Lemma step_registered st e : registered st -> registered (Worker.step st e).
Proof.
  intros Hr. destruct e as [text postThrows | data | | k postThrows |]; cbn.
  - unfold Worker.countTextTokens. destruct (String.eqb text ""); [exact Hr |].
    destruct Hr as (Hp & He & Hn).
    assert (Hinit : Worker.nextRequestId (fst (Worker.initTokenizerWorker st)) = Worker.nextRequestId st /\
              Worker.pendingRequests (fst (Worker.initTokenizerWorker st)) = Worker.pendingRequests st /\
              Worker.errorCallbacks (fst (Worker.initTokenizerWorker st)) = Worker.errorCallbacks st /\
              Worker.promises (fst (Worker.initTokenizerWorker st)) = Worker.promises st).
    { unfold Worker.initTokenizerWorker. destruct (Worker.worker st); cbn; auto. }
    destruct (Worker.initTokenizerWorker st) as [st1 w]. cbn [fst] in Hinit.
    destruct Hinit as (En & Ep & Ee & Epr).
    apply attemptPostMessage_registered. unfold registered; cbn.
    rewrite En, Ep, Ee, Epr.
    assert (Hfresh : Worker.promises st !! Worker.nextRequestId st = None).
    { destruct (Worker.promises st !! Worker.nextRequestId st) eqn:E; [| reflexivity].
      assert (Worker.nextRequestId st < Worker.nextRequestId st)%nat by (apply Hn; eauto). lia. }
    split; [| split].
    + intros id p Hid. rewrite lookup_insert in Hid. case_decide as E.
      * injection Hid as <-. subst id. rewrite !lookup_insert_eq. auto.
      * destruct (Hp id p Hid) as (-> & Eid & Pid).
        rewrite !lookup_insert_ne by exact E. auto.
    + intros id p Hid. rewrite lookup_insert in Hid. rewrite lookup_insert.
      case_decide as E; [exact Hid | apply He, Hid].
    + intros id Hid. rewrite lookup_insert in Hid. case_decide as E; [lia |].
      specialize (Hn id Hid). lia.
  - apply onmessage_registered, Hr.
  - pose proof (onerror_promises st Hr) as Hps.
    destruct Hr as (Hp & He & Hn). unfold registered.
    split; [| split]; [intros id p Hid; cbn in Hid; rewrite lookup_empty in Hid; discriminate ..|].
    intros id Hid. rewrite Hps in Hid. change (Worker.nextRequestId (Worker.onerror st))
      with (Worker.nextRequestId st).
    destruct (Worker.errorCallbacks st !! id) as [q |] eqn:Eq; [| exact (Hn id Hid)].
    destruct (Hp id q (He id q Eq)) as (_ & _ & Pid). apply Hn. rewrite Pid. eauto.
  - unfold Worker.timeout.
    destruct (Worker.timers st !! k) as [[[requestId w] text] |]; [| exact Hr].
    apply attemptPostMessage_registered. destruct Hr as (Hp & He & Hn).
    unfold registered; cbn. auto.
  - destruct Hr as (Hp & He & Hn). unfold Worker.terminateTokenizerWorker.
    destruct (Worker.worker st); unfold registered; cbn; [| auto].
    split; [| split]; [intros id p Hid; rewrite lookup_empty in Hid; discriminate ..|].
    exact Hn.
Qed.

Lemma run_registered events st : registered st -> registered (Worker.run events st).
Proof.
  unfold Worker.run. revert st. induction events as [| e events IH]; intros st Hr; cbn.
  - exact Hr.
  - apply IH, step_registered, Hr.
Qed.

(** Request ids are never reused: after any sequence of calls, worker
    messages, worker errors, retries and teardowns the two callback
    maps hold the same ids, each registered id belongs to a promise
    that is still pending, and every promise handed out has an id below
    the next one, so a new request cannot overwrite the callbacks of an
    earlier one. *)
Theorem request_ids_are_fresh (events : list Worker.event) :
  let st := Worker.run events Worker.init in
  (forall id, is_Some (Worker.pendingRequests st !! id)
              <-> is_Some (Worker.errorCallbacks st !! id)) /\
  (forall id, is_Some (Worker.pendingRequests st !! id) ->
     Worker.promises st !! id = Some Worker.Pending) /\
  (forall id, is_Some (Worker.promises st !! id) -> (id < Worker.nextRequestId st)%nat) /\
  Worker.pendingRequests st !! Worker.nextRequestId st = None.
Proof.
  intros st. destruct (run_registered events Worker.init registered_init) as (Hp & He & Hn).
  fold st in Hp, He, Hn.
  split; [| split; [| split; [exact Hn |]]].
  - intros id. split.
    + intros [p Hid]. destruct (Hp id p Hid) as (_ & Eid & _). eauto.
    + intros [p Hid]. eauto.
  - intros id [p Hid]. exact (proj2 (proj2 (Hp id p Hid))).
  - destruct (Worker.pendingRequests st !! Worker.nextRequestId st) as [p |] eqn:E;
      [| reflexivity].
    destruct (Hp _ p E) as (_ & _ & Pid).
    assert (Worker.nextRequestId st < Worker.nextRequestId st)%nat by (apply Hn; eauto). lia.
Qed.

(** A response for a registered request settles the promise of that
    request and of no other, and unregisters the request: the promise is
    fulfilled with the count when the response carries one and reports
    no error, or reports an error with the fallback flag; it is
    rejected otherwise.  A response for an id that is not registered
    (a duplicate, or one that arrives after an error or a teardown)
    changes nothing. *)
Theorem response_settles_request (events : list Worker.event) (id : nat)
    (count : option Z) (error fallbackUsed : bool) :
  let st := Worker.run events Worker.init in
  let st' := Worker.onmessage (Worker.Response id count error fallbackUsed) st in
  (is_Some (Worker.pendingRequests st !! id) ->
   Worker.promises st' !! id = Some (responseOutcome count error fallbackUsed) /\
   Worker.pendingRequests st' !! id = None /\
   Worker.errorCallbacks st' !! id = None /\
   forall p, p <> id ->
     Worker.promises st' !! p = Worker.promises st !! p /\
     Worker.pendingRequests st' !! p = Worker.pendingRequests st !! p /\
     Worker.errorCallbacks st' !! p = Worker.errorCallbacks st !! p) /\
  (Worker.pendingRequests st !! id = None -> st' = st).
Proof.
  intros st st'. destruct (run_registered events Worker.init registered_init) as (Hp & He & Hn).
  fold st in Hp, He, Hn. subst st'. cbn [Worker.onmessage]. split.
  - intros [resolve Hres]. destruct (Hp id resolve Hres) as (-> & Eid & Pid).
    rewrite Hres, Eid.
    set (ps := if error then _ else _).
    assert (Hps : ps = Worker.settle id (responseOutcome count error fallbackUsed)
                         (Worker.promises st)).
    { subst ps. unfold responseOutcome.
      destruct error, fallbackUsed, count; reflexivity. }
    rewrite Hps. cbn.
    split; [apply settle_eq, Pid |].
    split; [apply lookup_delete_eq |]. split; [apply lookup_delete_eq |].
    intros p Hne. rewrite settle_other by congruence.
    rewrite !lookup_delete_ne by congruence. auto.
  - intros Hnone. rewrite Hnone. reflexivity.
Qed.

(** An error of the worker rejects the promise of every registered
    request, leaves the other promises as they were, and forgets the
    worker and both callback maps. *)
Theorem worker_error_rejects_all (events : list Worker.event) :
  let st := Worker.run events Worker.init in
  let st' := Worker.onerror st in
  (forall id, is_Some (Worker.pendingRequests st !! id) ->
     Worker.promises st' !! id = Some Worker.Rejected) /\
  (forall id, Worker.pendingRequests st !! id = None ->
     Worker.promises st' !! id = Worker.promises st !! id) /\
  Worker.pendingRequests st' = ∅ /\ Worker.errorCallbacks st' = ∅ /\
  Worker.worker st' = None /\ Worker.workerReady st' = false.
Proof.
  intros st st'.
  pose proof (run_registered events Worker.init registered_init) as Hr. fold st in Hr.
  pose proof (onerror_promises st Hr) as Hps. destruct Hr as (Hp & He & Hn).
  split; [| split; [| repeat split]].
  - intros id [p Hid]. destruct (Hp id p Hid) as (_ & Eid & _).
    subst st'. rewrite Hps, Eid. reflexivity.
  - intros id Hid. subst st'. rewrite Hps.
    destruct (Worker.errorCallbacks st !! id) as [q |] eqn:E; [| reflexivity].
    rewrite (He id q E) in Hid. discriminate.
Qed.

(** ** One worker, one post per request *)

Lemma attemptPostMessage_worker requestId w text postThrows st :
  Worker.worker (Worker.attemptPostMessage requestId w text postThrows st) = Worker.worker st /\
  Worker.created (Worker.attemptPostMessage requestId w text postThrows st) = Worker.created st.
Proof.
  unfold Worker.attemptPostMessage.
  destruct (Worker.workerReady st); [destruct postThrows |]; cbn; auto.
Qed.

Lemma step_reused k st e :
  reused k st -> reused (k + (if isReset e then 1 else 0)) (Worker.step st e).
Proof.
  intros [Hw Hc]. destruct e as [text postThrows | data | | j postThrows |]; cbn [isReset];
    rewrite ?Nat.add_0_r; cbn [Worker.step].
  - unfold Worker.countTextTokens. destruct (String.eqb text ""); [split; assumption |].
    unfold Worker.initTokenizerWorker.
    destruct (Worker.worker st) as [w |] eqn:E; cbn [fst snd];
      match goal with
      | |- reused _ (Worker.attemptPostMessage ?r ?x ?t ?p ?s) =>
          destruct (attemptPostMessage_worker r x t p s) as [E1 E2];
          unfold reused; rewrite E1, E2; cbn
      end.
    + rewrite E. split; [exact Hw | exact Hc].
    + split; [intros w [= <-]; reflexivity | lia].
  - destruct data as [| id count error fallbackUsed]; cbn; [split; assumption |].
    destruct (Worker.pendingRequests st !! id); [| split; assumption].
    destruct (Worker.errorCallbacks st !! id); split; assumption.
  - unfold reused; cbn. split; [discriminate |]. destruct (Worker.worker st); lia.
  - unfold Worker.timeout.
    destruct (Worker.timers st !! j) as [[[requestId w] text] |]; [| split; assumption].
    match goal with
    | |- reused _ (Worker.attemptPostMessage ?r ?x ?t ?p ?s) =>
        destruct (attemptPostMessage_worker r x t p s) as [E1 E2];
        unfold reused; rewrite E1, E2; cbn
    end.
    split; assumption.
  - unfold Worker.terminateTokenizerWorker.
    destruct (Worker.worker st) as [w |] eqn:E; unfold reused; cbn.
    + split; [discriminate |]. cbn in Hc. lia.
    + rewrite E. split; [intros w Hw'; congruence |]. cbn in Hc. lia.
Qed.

________

Of the lines above, output exactly those from the line bearing "maps hold the" through the line bearing "forall p, p <> id ->", inclusive.

> _EXERCISE RESPONSE_:
    maps hold the same ids, each registered id belongs to a promise
    that is still pending, and every promise handed out has an id below
    the next one, so a new request cannot overwrite the callbacks of an
    earlier one. *)
Theorem request_ids_are_fresh (events : list Worker.event) :
  let st := Worker.run events Worker.init in
  (forall id, is_Some (Worker.pendingRequests st !! id)
              <-> is_Some (Worker.errorCallbacks st !! id)) /\
  (forall id, is_Some (Worker.pendingRequests st !! id) ->
     Worker.promises st !! id = Some Worker.Pending) /\
  (forall id, is_Some (Worker.promises st !! id) -> (id < Worker.nextRequestId st)%nat) /\
  Worker.pendingRequests st !! Worker.nextRequestId st = None.
Proof.
  intros st. destruct (run_registered events Worker.init registered_init) as (Hp & He & Hn).
  fold st in Hp, He, Hn.
  split; [| split; [| split; [exact Hn |]]].
  - intros id. split.
    + intros [p Hid]. destruct (Hp id p Hid) as (_ & Eid & _). eauto.
    + intros [p Hid]. eauto.
  - intros id [p Hid]. exact (proj2 (proj2 (Hp id p Hid))).
  - destruct (Worker.pendingRequests st !! Worker.nextRequestId st) as [p |] eqn:E;
      [| reflexivity].
    destruct (Hp _ p E) as (_ & _ & Pid).
    assert (Worker.nextRequestId st < Worker.nextRequestId st)%nat by (apply Hn; eauto). lia.
Qed.

(** A response for a registered request settles the promise of that
    request and of no other, and unregisters the request: the promise is
    fulfilled with the count when the response carries one and reports
    no error, or reports an error with the fallback flag; it is
    rejected otherwise.  A response for an id that is not registered
    (a duplicate, or one that arrives after an error or a teardown)
    changes nothing. *)
Theorem response_settles_request (events : list Worker.event) (id : nat)
    (count : option Z) (error fallbackUsed : bool) :
  let st := Worker.run events Worker.init in
  let st' := Worker.onmessage (Worker.Response id count error fallbackUsed) st in
  (is_Some (Worker.pendingRequests st !! id) ->
   Worker.promises st' !! id = Some (responseOutcome count error fallbackUsed) /\
   Worker.pendingRequests st' !! id = None /\
   Worker.errorCallbacks st' !! id = None /\
   forall p, p <> id ->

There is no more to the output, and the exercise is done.